Everything works perfectly except the get().data() method I call on the Post document exposes all sensitive data (which I will send to the clients via Express server)

const ref = (await firestore.doc(...).get()).data()
  res.json({
    success: true,
    msg: ref,
  });

This is what I get in the ref variable:

{
  "success": true,
  "msg": {
    "foo": "bar",
    "userId": {
      "_firestore": {
        "_settings": {
          "credentials": {
            "private_key": "-----BEGIN PRIVATE KEY---------END PRIVATE KEY-----n", <--- Big problem
            "client_email": "..."
          },
          "projectId": "cpanel-9ac21",
          "firebaseVersion": "8.9.0",
          "libName": "gccl",
          "libVersion": "3.3.3 fire/8.9.0",
          "servicePath": "firestore.googleapis.com",
          "port": 443,
          "clientConfig": {},
          "scopes": [
            "https://www.googleapis.com/auth/cloud-platform",
            "https://www.googleapis.com/auth/datastore"
          ]
        },
        "_settingsFrozen": true,
        "_serializer": {},
        "_projectId": "cpanel-9ac21",
        "_lastSuccessfulRequest": 1578712168345,
        "_backoffSettings": {
          "initialDelayMs": 100,
          "maxDelayMs": 60000,
          "backoffFactor": 1.3
        },
        "_preferTransactions": false,
        "_clientPool": {
          "concurrentOperationLimit": 100,
          "maxIdleClients": 1,
          "activeClients": {},
          "terminated": false
        }
      },
      "_path": {
        "segments": [
          "users",
          "TXMF00S2PugwdwO5ge3vwQA6pV63"
        ]
      }
    },
    "foo": "bar"
  }
}

I also searched on the Internet but unfortunately didn’t find the answer/solution

2

Answers


  1. Chosen as BEST ANSWER

    I figured it, so basically firestore will return DocumentReference instance.

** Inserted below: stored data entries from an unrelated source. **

Lemma clamp_loop_fits i budget r :
  potential r <= Z.of_nat i -> row_base r <= budget -> est (clamp_loop s i (est r) budget r) <= budget.
Proof.
  revert r. induction i as [|i IH]; intros r Hp Hb; cbn [clamp_loop].
  - rewrite all_empty_estimate; [done|]. intros f. apply len_zero. pose proof (len_nonneg (get_str f r)).
    destruct (decide (len (get_str f r) = 0)); [done|]. exfalso.
    assert (1 <= halvings (len (get_str f r))).
    { unfold halvings. bcase; [lia|]. pose proof (Z.log2_nonneg (len (get_str f r))). lia. }
    pose proof (potential_set f [] r) as Hs. change (halvings (len [])) with 0 in Hs.
    assert (0 <= potential (set_str f [] r)); [|lia].
    apply sumZ_nonneg, Forall_fmap, Forall_forall. intros g _. apply halvings_nonneg.
  - destruct (Z.leb_spec (est r) budget) as [|Hlt]; [done|].
    destruct (largest_field_spec r) as (f & -> & Hmax). case_decide as Hempty.
    + rewrite all_empty_estimate; [done|]. intros g. apply len_zero. specialize (Hmax g).
      rewrite Hempty in Hmax. change (len []) with 0 in Hmax. pose proof (len_nonneg (get_str g r)). lia.
    + destruct (clamp_step budget r f Hlt Hempty) as [Hdec Hor]. cbn zeta in *.
      destruct (Z.leb_spec (est r) (est (set_str f (truncate (get_str f r)
        (Z.max (len (get_str f r) - (est r - budget)) (len (get_str f r) / 2))) r))); [lia|].
      destruct Hor as [Hfit|Hpot]; [|apply IH; [lia|done]].
      destruct i; cbn [clamp_loop]; [done|]. by rewrite (proj2 (Z.leb_le _ _) Hfit).
Qed.

Lemma clampRow_short r budget : est r <= budget -> clampRow s r budget = r.
Proof.
  intros H. unfold clampRow. generalize clampMaxIterations as i. intros [|i]; [done|].
  cbn [clamp_loop]. by rewrite (proj2 (Z.leb_le _ _) H).
Qed.

Lemma clampRow_fits r budget :
  fields_below r -> row_base r <= budget -> est (clampRow s r budget) <= budget.
Proof.
  intros Hf Hb. apply clamp_loop_fits; [|done].
  pose proof (potential_bound r Hf). change (Z.of_nat clampMaxIterations) with 1000. lia.
Qed.

(** What the clamp leaves alone: it only truncates string fields. *)
Lemma clamp_loop_preserves (P : Row -> Prop) i e budget r :
  (forall f n q, P q -> P (set_str f (truncate (get_str f q) n) q)) ->
  P r -> P (clamp_loop s i e budget r).
Proof.
  intros Hstep. revert e r. induction i as [|i IH]; intros e r Hr; cbn [clamp_loop]; [done|].
  destruct (e <=? budget); [done|]. destruct (largest_field r) as [f|]; [|done].
  case_decide; [done|]. cbn zeta. destruct (e <=? _); [by apply Hstep|]. by apply IH, Hstep.
Qed.
End clamp.

(** ** The batch splitter and the statement it leads to *)

(** The text the driver ships for a statement with arguments, as the comment
    above [defaultMaxStatementBytes] describes it; [lit] serialises one. *)
Definition execute_immediate (lit : arg -> gostring) (stmt : gostring) (as_ : list arg) : gostring :=
  bs "EXECUTE IMMEDIATE " ++ enquote sq stmt ++ bs " USING " ++ join comma (lit <$> as_).

(** The values a literal has a fixed bound for: integers of 64 bits, and times
    whose year has four digits. *)
Definition arg_ok (a : arg) : Prop :=
  match a with AInt z => int64 z | ATime t => year4 (utc_date t) | _ => True end.
Definition args_ok (r : Row) : Prop := Forall arg_ok (args r).

Lemma args_fetch r : args r = (fun p => fetch p r) <$> scanDests.
Proof. reflexivity. Qed.

Lemma args_ok_set f v r : args_ok r -> args_ok (set_str f v r).
Proof.
  unfold args_ok. rewrite !args_fetch, !Forall_fmap, !Forall_forall. intros H p Hp.
  specialize (H p Hp). cbn in *. destruct p as [g|g|g]; [exact I| |];
    by rewrite (assign_other (PStr f) _ (AStr v) r) by done.
Qed.

Lemma clampRow_below s r budget : fields_below r -> fields_below (clampRow s r budget).
Proof.
  intros H. apply (clamp_loop_preserves s fields_below); [|done]. intros f n q Hq g.
  destruct (decide (f = g)) as [<-|Hne]; [|by rewrite get_set_ne].
  rewrite get_set_eq. pose proof (truncate_len_le (get_str f q) n). specialize (Hq f). lia.
Qed.

Lemma clampRow_ints s r budget f : get_int f (clampRow s r budget) = get_int f r.
Proof.
  apply (clamp_loop_preserves s (fun q => get_int f q = get_int f r)); [|done].
  intros g n q Hq. by rewrite get_int_set_str.
Qed.

Lemma clampRow_args_ok s r budget : args_ok r -> args_ok (clampRow s r budget).
Proof. intros H. apply (clamp_loop_preserves s args_ok); [|done]. intros f n q. apply args_ok_set. Qed.

Lemma clampRow_valid s r budget f :
  ValidString (get_str f r) = true -> ValidString (get_str f (clampRow s r budget)) = true.
Proof.
  intros H. apply (clamp_loop_preserves s (fun q => ValidString (get_str f q) = true)); [|done].
  intros g n q Hq. destruct (decide (g = f)) as [->|Hne]; [|by rewrite get_set_ne].
  rewrite get_set_eq. by apply truncate_valid.
Qed.

Lemma len_replace_byte q s : len (replace_byte q [q; q] s) = len s + count_byte q s.
Proof.
  induction s as [|b s IH]; [done|].
  rewrite replace_byte_cons, len_app, IH, len_cons, count_byte_cons.
  case_decide; [change (len [q; q]) with 2|change (len [b]) with 1]; lia.
Qed.

Lemma len_enquote q s : len (enquote q s) = len s + count_byte q s + 2.
Proof.
  unfold enquote. rewrite !len_app, len_replace_byte. change (len [q]) with 1. lia.
Qed.

Section split.
Context (cfg : TrinoConfig).
Local Abbreviation s := (NewTrino cfg).
Local Abbreviation B := (stmt_budget s).
Local Abbreviation est := (estimateRowBytes s).
Local Abbreviation clamp := (fun r => clampRow s r B).

Lemma placeholder_len : len (ts_rowPlaceholder s) = 83.
Proof. reflexivity. Qed.

Lemma placeholder_quotes c : c <> x28 -> c <> x2c -> c <> x3f -> c <> x29 ->
  count_byte c (ts_rowPlaceholder s) = 0.
Proof. destruct c; intros; try done; reflexivity. Qed.

Lemma base_le_budget r : row_base s r <= B.
Proof.
  pose proof (row_base_bound s r). rewrite placeholder_len in H.
  unfold stmt_budget, minStatementBudget. lia.
Qed.

Lemma estimate_nonneg r : 0 <= est r.
Proof.
  unfold estimateRowBytes. rewrite placeholder_len.
  assert (0 <= sumZ (estimateArgBytes <$> args r)); [|lia].
  apply sumZ_nonneg, Forall_fmap, Forall_forall. intros a _. apply estimateArgBytes_nonneg.
Qed.

Lemma split_eq rows : trino_SplitBatch s rows = chunkRows B est (clamp <$> rows).
Proof. destruct rows; done. Qed.

Lemma split_packing rows : packing B est (clamp <$> rows) (trino_SplitBatch s rows).
Proof. rewrite split_eq. apply chunkRows_packing. Qed.

(** A clamped row passes the clamp unchanged. *)
Lemma clamp_idem r : fields_below r -> clamp (clamp r) = clamp r.
Proof. intros H. apply clampRow_short. apply clampRow_fits; [done|apply base_le_budget]. Qed.

(** The rows of a chunk are clamped rows of the batch. *)
Lemma chunk_rows rows c r :
  c ∈ trino_SplitBatch s rows -> r ∈ c -> exists q, q ∈ rows /\ r = clamp q.
Proof.
  intros Hc Hr. destruct (split_packing rows) as [Hj _ _].
  assert (Hin : r ∈ clamp <$> rows) by (rewrite <- Hj; apply list_elem_of_join; eauto).
  apply list_elem_of_fmap in Hin as (q & -> & Hq). eauto.
Qed.

(** With rows that can be shrunk every chunk is within the budget, single
    rows included. *)
Lemma chunk_weight rows c :
  Forall fields_below rows -> c ∈ trino_SplitBatch s rows -> weight est c <= B.
Proof.
  intros Hrows Hc. destruct (split_packing rows) as [_ _ Hf].
  rewrite Forall_forall in Hf. destruct (Hf c Hc) as [|Hl]; [done|].
  destruct c as [|r [|]]; try discriminate Hl. rewrite weight_one.
  destruct (chunk_rows rows [r] r Hc) as (q & Hq & ->); [by left|].
  rewrite Forall_forall in Hrows. apply clampRow_fits; [by apply Hrows|apply base_le_budget].
Qed.

Lemma resplit rows c :
  Forall fields_below rows -> c ∈ trino_SplitBatch s rows -> trino_SplitBatch s c = [c].
Proof.
  intros Hrows Hc. destruct (split_packing rows) as [_ Hn Hf].
  rewrite Forall_forall in Hn. rewrite Forall_forall in Hf. rewrite Forall_forall in Hrows.
  rewrite split_eq.
  assert (clamp <$> c = c) as ->.
  { clear Hn Hf. assert (Hall : forall r, r ∈ c -> clamp r = r).
    { intros r Hr. destruct (chunk_rows rows c r Hc Hr) as (q & Hq & ->). by apply clamp_idem, Hrows. }
    clear Hc. induction c as [|r c IH]; [done|]. rewrite fmap_cons. f_equal; [apply Hall; by left|].
    apply IH. intros q Hq. apply Hall. by right. }
  apply chunkRows_whole; [apply estimate_nonneg|by apply Hn|by apply Hf].
Qed.

(** Length of the shipped statement against the estimate of its rows. *)
(** What the size estimates rely on about the literals the driver writes for the
    arguments: a string is quoted with its quotes doubled, a null is a word, the
    others have a bounded text. *)
Record literal_laws (lit : arg -> gostring) : Prop := {
  lit_string : forall v, len (lit (AStr v)) <= len v + count_byte sq v + 2;
  lit_null : len (lit ANil) <= 4;
  lit_int : forall z, int64 z -> len (lit (AInt z)) <= 20;
  lit_time : forall t, year4 (utc_date t) -> len (lit (ATime t)) <= 50;
}.

Section statement.
Context (lit : arg -> gostring) (lit_laws : literal_laws lit).

Lemma lit_bound a : arg_ok a -> len (lit a) + 2 <= estimateArgBytes a.
Proof using lit_laws.
  intros Ha. destruct a as [v|z|t|]; cbn [estimateArgBytes].
  - pose proof (lit_string lit lit_laws v). unfold stringArgOverhead, quote1, sq in *. lia.
  - pose proof (lit_int lit lit_laws z Ha). unfold numericArgBytes. lia.
  - pose proof (lit_time lit lit_laws t Ha). unfold timestampArgBytes. lia.
  - pose proof (lit_null lit lit_laws). unfold nullArgBytes. lia.
Qed.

All I need is to transform to document's path:

    const purifyData = (data) => {
      const purifiedData = Object.keys(data).reduce((accumulator, prop) => {
        const propData = data[prop];
        if (propData instanceof firebase.firestore.DocumentReference) {
          accumulator[prop] = propData.path;
        } else {
          accumulator[prop] = propData;
        }
    
        return accumulator;
      }, {});
    
      return purifiedData;
    };
    

  2. With Firestore, the typical way to separate public from private data is to put them in different collections. So, if you have a post, and you need to divide the public and private data, you might have two collections: “posts-public/{id}” and “posts-private/{id}”. Or you might use subcollections under the same id: “posts/{id}/public” and “posts/{id}/private”.

    Once you have the collections split, you can also protect them with different security rules that allow access to only what the user should be able to see. If you don’t want the user to see any private data at all, then that collection should simply not grant access.